B. | Liquidity and Capital Resources |
Since our formation, our principal sources of funds have been equity provided by our shareholders through equity offerings or at the market sales, operating cash flow, long-term borrowing and short-term borrowings. Our principal use of funds has been capital expenditures to establish and grow our fleet, maintain the quality of our vessels, comply with international shipping standards and environmental laws and regulations and fund working capital requirements.
Our business is capital intensive and its future success will depend on our ability to maintain a high-quality fleet through the acquisition of newer vessels and the selective sale of older vessels. Our practice has been to acquire vessels using a combination of funds received from equity investors, bank debt secured by mortgages on our vessels and funds from sale and leaseback agreements. Future acquisitions are subject to management’s expectation of future market conditions, our ability to acquire vessels on favorable terms and our liquidity and capital resources.
As of June 30, 2022, we had an indebtedness of $244.5 million, which after excluding unamortized financing fees amounts to a total indebtedness of $248.4 million (please see the Unaudited Interim Condensed Consolidated Financial Statements for the six months ended June 30, 2022 – “Note - Debt” included elsewhere in this document). As of June 30, 2022, our cash and cash equivalent balances amounted to $18.3 million, held in U.S. Dollar accounts, $4.0 million of which are classified as restricted cash.
Working Capital Requirements and Sources of Capital
As of June 30, 2022, we had a working capital deficit (current assets less current liabilities) of $18.4 million.
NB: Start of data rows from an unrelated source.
(* ===== verification/Klist.v ===== *)
(** * include/linux/list.h: circular doubly linked lists

    A list is a ring through its head. Memory is a map from addresses to
    [list_head]s; a read or a write elsewhere is a fault. The operations are
    shown to refine operations on lists of addresses, for any number of rings
    that share the memory. *)

From stdpp Require Import gmap.
From S2P Require Import Prelude.

Local Open Scope Z_scope.

(** ** The code *)

Record list_head := ListHead { next : Z; prev : Z }.

Local Abbreviation lmem := (gmap Z list_head).

Definition LIST_POISON1 : Z := 0x100.
Definition LIST_POISON2 : Z := 0x122.

Definition list_at (m : lmem) (a : Z) : outcome list_head := match m !! a with Some n => Ok n | None => Bug end.

Definition set_next (a v : Z) (m : lmem) : outcome lmem := n ← list_at m a; Ok (<[a := ListHead v (prev n)]> m).
Definition set_prev (a v : Z) (m : lmem) : outcome lmem := n ← list_at m a; Ok (<[a := ListHead (next n) v]> m).

Definition INIT_LIST_HEAD (list : Z) (m : lmem) : outcome lmem :=
  m ← set_next list list m;
  set_prev list list m.

(** [__list_add_valid] and [__list_del_entry_valid] are constants. *)
Definition __list_add (new prev next : Z) (m : lmem) : outcome lmem :=
  m ← set_prev next new m;
  m ← set_next new next m;
  m ← set_prev new prev m;
  set_next prev new m.

Definition list_add (new head : Z) (m : lmem) : outcome lmem :=
  h ← list_at m head;
  __list_add new head (next h) m.

Definition list_add_tail (new head : Z) (m : lmem) : outcome lmem :=
  h ← list_at m head;
  __list_add new (prev h) head m.

Definition __list_del (prev next : Z) (m : lmem) : outcome lmem :=
  m ← set_prev next prev m;
  set_next prev next m.

Definition __list_del_entry (entry : Z) (m : lmem) : outcome lmem :=
  e ← list_at m entry;
  __list_del (prev e) (next e) m.

Definition list_del (entry : Z) (m : lmem) : outcome lmem :=
  m ← __list_del_entry entry m;
  m ← set_next entry LIST_POISON1 m;
  set_prev entry LIST_POISON2 m.

Definition list_replace (old new : Z) (m : lmem) : outcome lmem :=
  o ← list_at m old;
  m ← set_next new (next o) m;
  n ← list_at m new;
  m ← set_prev (next n) new m;
  o ← list_at m old;
  m ← set_prev new (prev o) m;
  n ← list_at m new;
  set_next (prev n) new m.

Definition list_replace_init (old new : Z) (m : lmem) : outcome lmem :=
  m ← list_replace old new m;
  INIT_LIST_HEAD old m.

Definition list_del_init (entry : Z) (m : lmem) : outcome lmem :=
  m ← __list_del_entry entry m;
  INIT_LIST_HEAD entry m.

Definition list_move (list head : Z) (m : lmem) : outcome lmem :=
  m ← __list_del_entry list m;
  list_add list head m.

Definition list_move_tail (list head : Z) (m : lmem) : outcome lmem :=
  m ← __list_del_entry list m;
  list_add_tail list head m.

Definition list_is_head (list head : Z) : bool := list =? head.

Definition list_empty (head : Z) (m : lmem) : outcome bool :=
  h ← list_at m head;
  Ok (next h =? head).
Our operating cash flow for the remainder of 2022 is expected to increase compared to the same period in 2021, as we believe the contribution of the two VLCC and one Suezmax tanker we have taken delivery of during the first quarter of 2022, respectively will more than compensate the cash contribution from one MR Tanker we sold in August 2021 and the two MR Tankers we sold in February 2022.
In our opinion, will be able to finance our working capital deficit in the next 12 months with cash on hand and operational cash flow (please see the Unaudited Interim Condensed Consolidated Financial Statements for the six months ended June 30, 2022 – “Note - Going Concern” included elsewhere in this document).
Cash Flow Information
Unrestricted cash and cash equivalents were $8.4 million and $14.3 million as of June 30, 2021 and 2022 respectively.
Net Cash from Operating Activities.
Net cash provided by operating activities increased by $4.6 million, during the six months ended June 30, 2022 to $13.9 million, compared to $9.3 million for the six months ended June 30, 2021.
Net Cash from Investing Activities.
Net cash used in investing activities in the six months ended June 30, 2022 was $143.1 million, consisting of $216.6 million of cash paid for advances for vessels under construction, offset by $72.1 million net proceeds from sale of vessels and $1.4 million of return of investments in unconsolidated joint ventures.
Net Cash from Financing Activities.
Net cash provided by financing activities in the six months ended June 30, 2022 was $141.0 million, consisting of $156.2 million of proceeds from long term debt, $8.6 million net proceeds from equity offerings, $47.6 million from proceeds from issuance of series F preferred stock, offset by $61.1 million of prepayments and scheduled repayments of long term debt, $6.9 million dividends to preferred shares and $3.5 million payments of financing costs.